Newbie question - Spire.Doc documentation?

Mon Oct 14, 2024 4:56 pm

I'm a trial user of Spire modules.

In Spire.Doc, the code loops through tables of a doc section, how to get each table's title?

Also, is there documentation of Spire.Doc to tell us all the possible objects (or items) and their usage (like sample code of how to set/get them)?

TIA

Tue Oct 15, 2024 6:29 am

Hello,

Thanks for your inquiry. You can refer to the following code to obtain the title of each table. Additionally, you can learn about Spire.Doc's api through this link(https://www.e-iceblue.com/misc/apireference.html). If you want to refer to examples, you can download 'Spire.Doc Pack' from this link(https://www.e-iceblue.com/Download/down ... t-now.html) or refer to this link(https://www.e-iceblue.com/Tutorials/Spi ... ntent.html). If you did not successfully obtain the title, please provide us with your input Word document for investigation. You can upload here or send it to us via email（ [email protected] ). Thank you in advance.

Code: Select all: Document document = new Document(@"TableSample.docx"); foreach (Section section in document.Sections) { foreach (DocumentObject documentObject in section.Body.ChildObjects) { if (documentObject is Table) { Table table = (documentObject as Table); Console.WriteLine(table.Title); } } }

Sincerely,
Amin
E-iceblue support team

Tue Oct 15, 2024 2:26 pm

Thank you for your response!

I forgot to mention that I'm using Python. When I tried the following test code, I got empty output -

Code: Select all: # Get a table table = section.Tables.get_Item(j) print (table.Title)

Did I do anything wrong?

Wed Oct 16, 2024 1:42 am

Hello,

Thanks for your feedback. I tested it using the following code and everything worked fine. If you are not using the latest version(Spire.Doc for Python Version:12.7.1), please update and try again. If the issue persists after the update, please provide us with your input Word document for investigation. You can upload here or send it to us via email（ [email protected] ). Thank you in advance.

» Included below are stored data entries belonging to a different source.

Lemma prepare_sampling_ok rest q s :
  bufs_ok s ->
  exists ndd, prepare_sampling c b (Z.of_nat (length l)) spec (ends sched (enum l)) ((0 :: ends sched (enum l)) ++ q)
      ((enum l ≫= row_ids) ++ rest) (num_decode_draft_tokens s)
    = Ok (sampled_rows sched (drafts_of spec) (enum l), match spec with [] => None | _ => Some batch_metadata end, ndd) /\
    (spec <> [] -> take (length l) (gpu ndd) = decode_drafts spec <$> enum l).
Proof.
  intros [_ _ _ _ _ Hn]. unfold prepare_sampling. pose proof draft_counts_ok as Hd.
  destruct (decide (spec = [])) as [Esp|Hne].
  - rewrite Esp. eexists. split; [|done]. f_equal. f_equal. f_equal.
    replace (Z.of_nat (length l) + 1) with (Z.of_nat (S (length l))) by lia.
    rewrite py_slice_prefix by (cbn; by rewrite length_ends, length_enum). cbn [drop]. rewrite drop_0.
    unfold ends, sampled_rows. rewrite <- list_fmap_compose.
    assert (Hs : forall x, x ∈ starts sched (enum l) -> (0 < sched x.2)%nat).
    { intros x Hx%elem_starts. by apply row_ok. }
    induction (starts sched (enum l)) as [|x st IH]; [done|]. rewrite fmap_cons, bind_cons, IH by set_solver.
    specialize (Hs x ltac:(set_solver)).
    change (drafts_of [] x.2) with 0%nat. rewrite seqZ_cons, seqZ_nil by lia. cbn [app]. f_equal. unfold compose. lia.
  - assert (Em : forall A (x y : A), match spec with [] => x | _ => y end = y) by (intros; by destruct spec).
    rewrite !Em, Nat2Z.id, Hd. cbn [mbind result_bind].
    destruct (ok_arange _ _ _ _ Hok) as (N & -> & HN & _). destruct (ok_total _ _ _ _ Hok) as [Ht _].
    rewrite (calc_spec_decode_metadata_ok sched (drafts_of spec) row_ids (enum l) rest N);
      [|apply enum_nonempty|by rewrite total_enum|by rewrite total_enum|].
    2:{ intros x Hx. split; [by apply row_ok|]. destruct (ok_spec _ _ _ _ Hok) as (_ & _ & _ & Hsp). by apply Hsp. }
    cbn [mbind result_bind]. rewrite np_set_prefix by (rewrite ?length_fmap, ?length_enum; done). cbn [mbind result_bind].
    eexists. split; [done|]. intros _. rewrite np_fill_from_app by by rewrite length_fmap, length_enum. cbn [gpu].
    rewrite take_app_length'; [done|]. by rewrite length_fmap, length_enum.
Qed.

Code: Select all: # Create a Document object doc = Document() # Load input document doc.LoadFromFile("TableSample.docx") for s in range(doc.Sections.Count): # Get a section section = doc.Sections.get_Item(s) # Get tables from the section tables = section.Tables for i in range(0, tables.Count): print (tables.get_Item(i).Title)

Sincerely,
Amin
E-iceblue support team

Mon Oct 28, 2024 7:51 pm

Thank you for your previous response, I got account (login) issue so my reply is delayed -

I'm uploading a testing doc file I randomly threw some contents and tables.

Here are my challenges using your modules -

Thank you!

Tue Oct 29, 2024 7:29 am

Hello,

Thanks for your feedback. Based on the Word document you provided, I have adjusted the following code for your reference on how to obtain the titles in the table. Additionally, based on the structural characteristics of Word documents, we can only retrieve tables from each section and perform corresponding processing. Finally, do you mean to merge the tables that were divided into three parts from the original document into one Excel document? If I misunderstood your requirements, please share more details for reference, thanks in advance.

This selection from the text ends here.